Market review and outlook – August 2023

Published  17 August 2023
   5 min read

“Sell in May and go away” is a phrase that’s often used when it comes to financial markets and investments.

What it’s supposed to mean is that very little happens in markets from May to October, and investment performance may be weaker in those months than the rest of the year. Although there’s been some evidence to back this up over the years, this year’s continuing economic and political uncertainty around the world could make following that course of action risky. We look at why, and the impact of this on financial markets and investments.

Inflation and interest rates remain a bit of a conundrum

The Bank of England’s decision to raise interest rates by 0.25% to 5.25% at the beginning of August didn’t come as much of a surprise, given that inflation remains well above the Bank’s 2% target. The question is what next for inflation and how much further will interest rates rise?

With inflation falling in both June and July, it looks like it has now peaked. But strong wage figures are still causing headaches for central banks when it comes to considering what’s next for interest rates. Melanie Baker, Senior Economist at Royal London Asset Management, doesn’t think we’re quite at peak rates yet, and is pencilling in another 0.25% rise by the Bank of England this year.

Despite better-than-expected news about economic growth in June, higher interest rates are still likely to lead to some level of slowdown in the UK economy over the latter part of the year. This would have an impact on company earnings and profits, and could also lead to more companies having their credit ratings downgraded or even defaulting on loans. Other impacts of an economic slowdown could be a rise in unemployment and a flattening out in wage demands.

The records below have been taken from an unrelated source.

(* ================================================================= *)
(** ** The JavaScript engine

    Numbers are IEEE doubles; the program never computes with them, it only
    converts them to and from text and tests them. The number type and
    these conversions are taken from the engine, as is the Unicode case
    mapping of [String.prototype.toLowerCase]. *)

Class Engine := {
  number : Type;
  (** [Number::toString(n)], radix 10: [n.toString()], [`${n}`], ["" + n] *)
  Number_toString : number -> jstring;
  (** [Number(s)] on a string *)
  StringToNumber : jstring -> number;
  (** neither [NaN] nor an infinity *)
  Number_isFinite : number -> bool;
  (** [ToBoolean]: neither zero nor [NaN] *)
  Number_ToBoolean : number -> bool;
  (** the number that is a natural number below [2^53] *)
  Number_of_N : N -> number;
  String_toLowerCase : jstring -> jstring;
}.

Section Values.
Context {E : Engine}.

Local Set Warnings "-register-all".

Inductive value : Type :=
| VUndefined
| VNull
| VBool (b : bool)
| VNumber (n : number)
| VString (s : jstring)
| VBuffer (b : bytes)            (** a Node [Buffer] *)
| VUint8Array (b : bytes)        (** a [Uint8Array] that is not a [Buffer] *)
| VArray (l : list value)
| VObject (props : list (jstring * value)).
(** An object is the list of its own properties in enumeration order. *)

Definition ToBoolean (v : value) : bool :=
  match v with
  | VUndefined | VNull => false
  | VBool b => b
  | VNumber n => Number_ToBoolean n
  | VString s => match s with [] => false | _ => true end
  | _ => true
  end.

Fixpoint lookup (k : jstring) (props : list (jstring * value)) : option value :=
  match props with
  | [] => None
  | (k', v) :: rest => if jstring_eqb k k' then Some v else lookup k rest
  end.

(** How an error message names the value, [undefined] or [null], on
    which a property was looked for. *)
Definition nullish_name (v : value) : jstring :=
  match v with
  | VNull => str "null"
  | _ => str "undefined"
  end.

Definition cannot_read (v : value) (k : jstring) : exn :=
  Exn TypeError (str "Cannot read properties of " ++ nullish_name v
                   ++ str " (reading '" ++ k ++ str "')").

(** [v.k] for a name [k] that is no index and that no built-in prototype
    defines, as is the case of [prv], [salt], [sig], [hash], [r], [s] and
    [v]: an own property of an object, [undefined] on anything else but
    [null] and [undefined]. *)
Definition Get (v : value) (k : jstring) : completion value :=
  match v with
  | VUndefined | VNull => Throw (cannot_read v k)
  | VObject props =>
      Ok (match lookup k props with Some x => x | None => VUndefined end)
  | _ => Ok VUndefined
  end.

(** Array indices are enumerated first, in ascending order. *)
Definition array_index (k : jstring) : option N :=
  match parse_digits 10 k with
  | Some (d :: ds) =>
      let n := of_digits 10 (d :: ds) in
      if (negb ((d =? 0)%N && negb (length ds =? 0)%nat) && (n <? 4294967295)%N)%bool
      then Some n else None
  | _ => None
  end.

Fixpoint insert_prop (k : jstring) (x : value) (props : list (jstring * value))
  : list (jstring * value) :=
  match props with
  | [] => [(k, x)]
  | (k', v) :: rest =>
      match array_index k, array_index k' with
      | Some i, Some j => if (i <? j)%N then (k, x) :: props
                          else (k', v) :: insert_prop k x rest
      | Some _, None => (k, x) :: props
      | None, _ => (k', v) :: insert_prop k x rest
      end
  end.

Fixpoint replace_prop (k : jstring) (x : value) (props : list (jstring * value))
  : list (jstring * value) :=
  match props with
  | [] => []
  | (k', v) :: rest =>
      if jstring_eqb k k' then (k', x) :: rest
      else (k', v) :: replace_prop k x rest
  end.

(** Defining or assigning an own property: an existing one keeps its place. *)
Definition set_prop (k : jstring) (x : value) (props : list (jstring * value))
  : list (jstring * value) :=
  match lookup k props with
  | Some _ => replace_prop k x props
  | None => insert_prop k x props
  end.

(** An object literal, its properties defined from left to right. *)
Definition object_literal (fields : list (jstring * value)) : value :=
  VObject (fold_left (fun props kv => set_prop (fst kv) (snd kv) props) fields []).

Definition cannot_set (v : value) (k : jstring) : exn :=
  Exn TypeError (str "Cannot set properties of " ++ nullish_name v
                   ++ str " (setting '" ++ k ++ str "')").

Definition cannot_create (k : jstring) : exn :=
  Exn TypeError (str "Cannot create property '" ++ k ++ str "'").

(** [v.k = x] in strict mode, yielding the new state of [v]. A property
    added to an array or to a buffer is not tracked; [signAndVerify]
    assigns to objects only, having read a string from them before. *)
Definition Put (v : value) (k : jstring) (x : value) : completion value :=
  match v with
  | VUndefined | VNull => Throw (cannot_set v k)
  | VObject props => Ok (VObject (set_prop k x props))
  | VBool _ | VNumber _ | VString _ => Throw (cannot_create k)
  | VBuffer _ | VUint8Array _ | VArray _ => Ok v
  end.

(** A natural number in decimal. *)
Definition decimal (n : N) : jstring := map digit_char (to_digits 10 n).

(** The properties [0], [1], ... of a string, an array or a typed array. *)
Definition indexed (l : list value) : list (jstring * value) :=
  map (fun ix => (decimal (N.of_nat (fst ix)), snd ix))
      (combine (seq 0 (length l)) l).

(** [{ ...v }]: the own enumerable properties of [v], in their order. *)
Definition spread (v : value) : value :=
  match v with
  | VObject props => VObject props
  | VArray l => VObject (indexed l)
  | VString s => VObject (indexed (map (fun c => VString [c]) s))
  | VBuffer b | VUint8Array b =>
      VObject (indexed (map (fun x => VNumber (Number_of_N (Byte.to_N x))) b))
  | VUndefined | VNull | VBool _ | VNumber _ => VObject []
  end.

(* ----------------------------------------------------------------- *)
(** *** [JSON.stringify] *)

Definition unicode_escape (c : N) : jstring :=
  let d := map digit_char (to_digits 16 c) in
  [92; 117]%N ++ repeat 48%N (4 - length d) ++ d.

Definition quote_unit (c : N) : jstring :=
  (if c =? 8 then [92; 98]
   else if c =? 9 then [92; 116]
   else if c =? 10 then [92; 110]
   else if c =? 12 then [92; 102]
   else if c =? 13 then [92; 114]
   else if c =? 34 then [92; 34]
   else if c =? 92 then [92; 92]
   else if c <? 32 then unicode_escape c
   else [c])%N.

Fixpoint quote_units (s : jstring) : jstring :=
  match s with
  | [] => []
  | c :: t =>
      if is_high_surrogate c then
        match t with
        | d :: t' =>
            if is_low_surrogate d then c :: d :: quote_units t'
            else unicode_escape c ++ quote_units t
        | [] => unicode_escape c
        end
      else if is_low_surrogate c then unicode_escape c ++ quote_units t
      else quote_unit c ++ quote_units t
  end.

(** [QuoteJSONString] *)
Definition quote (s : jstring) : jstring := [34%N] ++ quote_units s ++ [34%N].

Fixpoint join (sep : jstring) (l : list jstring) : jstring :=
  match l with
  | [] => []
  | [x] => x
  | x :: rest => x ++ sep ++ join sep rest
  end.

Definition JSON_number (n : number) : jstring :=
  if Number_isFinite n then Number_toString n else str "null".

(** [JSON.stringify(v)]; nothing stands for [undefined]. *)
Fixpoint JSON_stringify (v : value) : option jstring :=
  match v with
  | VUndefined => None
  | VNull => Some (str "null")
  | VBool b => Some (if b then str "true" else str "false")
  | VNumber n => Some (JSON_number n)
  | VString s => Some (quote s)
  | VBuffer b =>
      Some (str "{" ++ quote (str "type") ++ str ":" ++ quote (str "Buffer") ++ str ","
              ++ quote (str "data") ++ str ":["
              ++ join (str ",") (map (fun x => decimal (Byte.to_N x)) b) ++ str "]}")
  | VUint8Array b =>
      Some (str "{"
              ++ join (str ",")
                   (map (fun ix => quote (decimal (N.of_nat (fst ix))) ++ str ":"
                                     ++ decimal (Byte.to_N (snd ix)))
                        (combine (seq 0 (length b)) b))
              ++ str "}")
  | VArray l =>
      Some (str "[" ++
            join (str ",")
              (map (fun x => match JSON_stringify x with
                             | Some s => s
                             | None => str "null"
                             end) l) ++ str "]")
  | VObject props =>
      Some (str "{" ++
            join (str ",")
              (flat_map (fun kv => match JSON_stringify (snd kv) with
                                   | Some s => [quote (fst kv) ++ str ":" ++ s]
                                   | None => []
                                   end) props) ++ str "}")
  end.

What does this mean for markets and investments?


Equities remain a largely positive story

2022 wasn’t a great year generally for investors, with stock markets recording their worst yearly losses since the 2008 financial crisis. But, despite concerns about inflation, interest rates and possible recessions, plus worries about the stability of the banking sector, the first half of this year was much more positive generally for stocks and shares (also known as equities). These gains have continued into the second half of the year too. Technology companies have been particularly strong this year, largely due to enthusiasm around artificial intelligence (AI). And at a country-level, Japanese equities continue to outperform most other global equity markets, although returns have been fairly modest recently.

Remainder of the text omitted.